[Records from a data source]
Definition envelope_no_homeworks : json :=
  JDict (list_to_map [("current_date", JInt 1700000100)]).

(** A configuration with one credential missing. *)
Definition config_no_practicum_token : config :=
  mk_config None (Some "123456:ABC") (Some "42").

(** ** Properties of computations *)

(** A record of the log: its level and message. *)
Definition log_event (r : level * string) : event := Log r.1 r.2.

(** A computation whose result does not depend on the trace and whose
    only effect is to write log records. *)
Definition pure_up_to_logging {A} (m : M A) : Prop :=
  ∃ (r : result A) (records : list (level * string)),
    ∀ w, m w = (r, w ++ map log_event records).

(** The HTTP request of this outside world fails below the HTTP layer. *)
Definition transport_error (e : env) : Prop :=
  ∀ url auth params,
    ∃ ex, requests_get e url auth params = Raise ex ∧ isa ex RequestException = true.

(** The exception that [raise None] raises. *)
Definition raise_None : exn :=
  mk_exn TypeError "exceptions must derive from BaseException".

(** The seconds slept, in order. *)
Definition sleeps (w : trace) : list Z :=
  omap (λ ev, match ev with Sleep n => Some n | _ => None end) w.

(** [post m Q]: the result of [m] and the events it appends do not
    depend on the trace it starts from, and they satisfy [Q]. *)
Definition post {A} (m : M A) (Q : result A → trace → Prop) : Prop :=
  ∃ r evs, (∀ w, m w = (r, w ++ evs)) ∧ Q r evs.

(** The events of a computation that only validates or formats: log
    records below the critical level. *)
Definition silent (evs : trace) : Prop :=
  http_requests evs = [] ∧ json_decodes evs = [] ∧ sent_messages evs = []
  ∧ sleeps evs = [] ∧ logged CRITICAL evs = [].

(** The characters of a string. *)
Fixpoint chars (s : string) : list ascii :=
  match s with
  | EmptyString => []
  | String c s' => c :: chars s'
  end.



(** An envelope with a [code] and no [message]. *)
Definition envelope_code_only : gmap string json :=
  list_to_map [("code", JStr "not_authenticated"); ("homeworks", JList [])].

(** An envelope with a [code], a [message] and one record. *)
Definition envelope_notice : gmap string json :=
  list_to_map [("code", JStr "notice"); ("message", JStr "maintenance");
               ("homeworks", JList [hw1_approved])].

(** An envelope whose [homeworks] is [null]. *)
Definition envelope_null : gmap string json :=
  list_to_map [("homeworks", JNull)].

(** A record without [homework_name]. *)
Definition hw_nameless : gmap string json :=
  list_to_map [("status", JStr "approved")].

(** A record without [status]. *)
Definition hw_statusless : gmap string json :=
  list_to_map [("homework_name", JStr "hw1")].


(** A startup at which [Bot(...)] refuses the token. *)
Definition startup_invalid_token : startup :=
  mk_startup (λ _, Raise (mk_exn InvalidToken "Invalid token")) 1700000000.

(** Unfold the monad down to pairs. *)
Ltac run :=
  cbv [bind ret lift emit logging raise raise_logging_error try_except];
  cbn [fst snd].

(** ** Theorems *)

Section Properties.

Variable py_repr : json → string.

Lemma isa_Exception ex : isa ex Exception = true.
Proof. destruct ex as [[] msg]; reflexivity. Qed.

Lemma bind_Return {A B} (m : M A) (k : A → M B) w a w' :
  m w = (Return a, w') → bind m k w = k a w'.
Proof. intros H. unfold bind. now rewrite H. Qed.

Lemma bind_Raise {A B} (m : M A) (k : A → M B) w ex w' :
  m w = (Raise ex, w') → bind m k w = (Raise ex, w').
Proof. intros H. unfold bind. now rewrite H. Qed.

(** C10: with a falsy [current_timestamp] the fetch raises the
    [TypeError] of [time.time(0)] after its first log record: no HTTP
    request is issued and no body is decoded. *)
Theorem get_api_answer_falsy_timestamp e cfg current_timestamp w :
  truthy current_timestamp = false →
  get_api_answer e cfg current_timestamp w =
    (Raise (mk_exn TypeError "time.time() takes no arguments (1 given)"),
     w ++ [Log INFO "Получение ответа от сервера"])
  ∧ http_requests (get_api_answer e cfg current_timestamp w).2 = http_requests w.
Proof.
  intros Hfalsy.
  assert (get_api_answer e cfg current_timestamp w =
    (Raise (mk_exn TypeError "time.time() takes no arguments (1 given)"),
     w ++ [Log INFO "Получение ответа от сервера"])) as Heq.
  { unfold get_api_answer. run. now rewrite Hfalsy. }
  split; [exact Heq|].
  rewrite Heq. unfold http_requests. cbn [snd].
  rewrite omap_app. cbn. apply app_nil_r.
Qed.

(** What the fetch does with a response whose status code is not 200:
    the code is written to the log and [raise None] fails. *)
Lemma get_api_answer_not_200 e cfg current_timestamp resp w :
  truthy current_timestamp = true →
  requests_get e ENDPOINT (HEADERS cfg) current_timestamp = Return resp →
  status_code resp ≠ 200%Z →
  get_api_answer e cfg current_timestamp w =
    (Raise raise_None,
     w ++ [Log INFO "Получение ответа от сервера";
           HttpGet ENDPOINT (HEADERS cfg) current_timestamp;
           Log ERROR ("ошибка ответа от сервера. Статус - "
                      +:+ str_int (status_code resp))]).
Proof.
  intros Htruthy Hget Hcode.
  unfold get_api_answer. run. rewrite Htruthy, Hget.
  apply Z.eqb_neq in Hcode. rewrite Hcode. cbn [negb].
  now rewrite <- !app_assoc.
Qed.

(** C4: for the response [404] the fetch fails without decoding the
    body, but the exception is the [TypeError] of [raise None]: the
    status code is in the log record only, not in the exception. *)
Theorem get_api_answer_404 :
  get_api_answer (env_of (Return (mk_response 404 (Return JNull))) (Return 1%Z))
      sample_config (JInt 1700000000) [] =
    (Raise (mk_exn TypeError "exceptions must derive from BaseException"),
     [Log INFO "Получение ответа от сервера";
      HttpGet ENDPOINT "OAuth practicum-token" (JInt 1700000000);
      Log ERROR "ошибка ответа от сервера. Статус - 404"])
  ∧ json_decodes
      (get_api_answer (env_of (Return (mk_response 404 (Return JNull))) (Return 1%Z))
         sample_config (JInt 1700000000) []).2 = [].
Proof. split; reflexivity. Qed.

(** C8: when [bot.send_message] raises [Unauthorized], [BadRequest] or
    another [TelegramError], [send_message] writes one record at error
    level and returns [None]; the caller goes on with what follows the
    call. *)
Theorem send_message_swallows_telegram_errors e cfg bot message ex w :
  bot_send_message e bot (TELEGRAM_CHAT_ID cfg) message = Raise ex →
  isa ex Unauthorized = true ∨ isa ex BadRequest = true ∨ isa ex TelegramError = true →
  ∃ msg,
    send_message e cfg bot message w =
      (Return None,
       w ++ [Log DEBUG ("Отправка сообщения в телеграм: " +:+ remove_newlines message);
             SendMessage (TELEGRAM_CHAT_ID cfg) message;
             Log ERROR msg])
    ∧ ∀ B (k : option Z → M B),
        bind (send_message e cfg bot message) k w =
          k None
            (w ++ [Log DEBUG ("Отправка сообщения в телеграм: "
                              +:+ remove_newlines message);
                   SendMessage (TELEGRAM_CHAT_ID cfg) message;
                   Log ERROR msg]).
Proof.
  intros Hsend Hclass.
  assert (∃ msg,
    send_message e cfg bot message w =
      (Return None,
       w ++ [Log DEBUG ("Отправка сообщения в телеграм: " +:+ remove_newlines message);
             SendMessage (TELEGRAM_CHAT_ID cfg) message;
             Log ERROR msg])) as [msg Hmsg].
  { unfold send_message. run. rewrite Hsend.
    destruct (isa ex Unauthorized) eqn:Hu;
      [|destruct (isa ex BadRequest) eqn:Hb;
        [|destruct (isa ex TelegramError) eqn:Ht]];
      try (eexists; rewrite <- !app_assoc; reflexivity).
    destruct Hclass as [?|[?|?]]; discriminate. }
  exists msg. split; [exact Hmsg|].
  intros B k. now apply bind_Return.
Qed.

(** What the formatter returns for a record whose status is a key of
    [HOMEWORK_STATUSES], whatever the type of the name. *)
Lemma parse_status_known (d : gmap string json) name status verdict w :
  d !! "homework_name" = Some name →
  d !! "status" = Some (JStr status) →
  HOMEWORK_STATUSES !! status = Some verdict →
  parse_status py_repr (JDict d) w =
    (Return ("Изменился статус проверки работы " +:+ dquote +:+ py_str py_repr name
             +:+ dquote +:+ ". " +:+ verdict),
     w ++ [Log DEBUG "Извлекаю статус домашнего задания"]).
Proof.
  intros Hname Hstatus Hverdict.
  unfold parse_status. run. cbn [getitem]. rewrite Hname, Hstatus.
  cbn [in_HOMEWORK_STATUSES HOMEWORK_STATUSES_getitem].
  rewrite Hverdict. rewrite bool_decide_eq_true_2 by eauto.
  reflexivity.
Qed.

(** C6: for a record with the name [name] whose status is a key of
    [HOMEWORK_STATUSES], the formatter returns the template with the
    name and the verdict of that status. *)
Theorem parse_status_template (d : gmap string json) name status verdict w :
  d !! "homework_name" = Some (JStr name) →
  d !! "status" = Some (JStr status) →
  HOMEWORK_STATUSES !! status = Some verdict →
  parse_status py_repr (JDict d) w =
    (Return ("Изменился статус проверки работы " +:+ dquote +:+ name
             +:+ dquote +:+ ". " +:+ verdict),
     w ++ [Log DEBUG "Извлекаю статус домашнего задания"]).
Proof. intros. now erewrite parse_status_known by eassumption. Qed.

(** C3, as the code has it: for a record whose status is not a key of
    [HOMEWORK_STATUSES] the formatter raises and returns no string; when
    the status is hashable it first writes a record at error level and
    the exception is the [KeyError] of the lookup. *)
Theorem parse_status_unknown_raises (d : gmap string json) name status w :
  d !! "homework_name" = Some name →
  d !! "status" = Some status →
  in_HOMEWORK_STATUSES status ≠ Return true →
  (∃ ex w', parse_status py_repr (JDict d) w = (Raise ex, w'))
  ∧ (in_HOMEWORK_STATUSES status = Return false →
     parse_status py_repr (JDict d) w =
       (Raise (mk_exn KeyError (py_repr status)),
        w ++ [Log DEBUG "Извлекаю статус домашнего задания";
              Log ERROR "Недокументированный статус домашней работы"])).
Proof.
  intros Hname Hstatus Hunknown.
  assert (in_HOMEWORK_STATUSES status = Return false →
     parse_status py_repr (JDict d) w =
       (Raise (mk_exn KeyError (py_repr status)),
        w ++ [Log DEBUG "Извлекаю статус домашнего задания";
              Log ERROR "Недокументированный статус домашней работы"])) as Hkey.
  { intros Hin. unfold parse_status. run. cbn [getitem].
    rewrite Hname, Hstatus, Hin. cbn [negb].
    destruct status;
      cbn [in_HOMEWORK_STATUSES HOMEWORK_STATUSES_getitem unhashable] in Hin |- *;
      try discriminate; try (now rewrite <- !app_assoc).
    destruct (HOMEWORK_STATUSES !! s) eqn:Hs.
    - rewrite bool_decide_eq_true_2 in Hin by eauto. discriminate.
    - now rewrite <- !app_assoc. }
  split; [|exact Hkey].
  destruct (in_HOMEWORK_STATUSES status) as [[]|ex] eqn:Hin.
  - congruence.
  - eauto.
  - unfold parse_status. run. cbn [getitem].
    rewrite Hname, Hstatus, Hin. eauto.
Qed.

» PROBLEM: Of the entries above, repeat exactly the lines between the line with "body, but the" and the line with "(** C8: when", inclusive, and no others.

» WRITTEN SOLUTION:
    body, but the exception is the [TypeError] of [raise None]: the
    status code is in the log record only, not in the exception. *)
Theorem get_api_answer_404 :
  get_api_answer (env_of (Return (mk_response 404 (Return JNull))) (Return 1%Z))
      sample_config (JInt 1700000000) [] =
    (Raise (mk_exn TypeError "exceptions must derive from BaseException"),
     [Log INFO "Получение ответа от сервера";
      HttpGet ENDPOINT "OAuth practicum-token" (JInt 1700000000);
      Log ERROR "ошибка ответа от сервера. Статус - 404"])
  ∧ json_decodes
      (get_api_answer (env_of (Return (mk_response 404 (Return JNull))) (Return 1%Z))
         sample_config (JInt 1700000000) []).2 = [].
Proof. split; reflexivity. Qed.

(** C8: when [bot.send_message] raises [Unauthorized], [BadRequest] or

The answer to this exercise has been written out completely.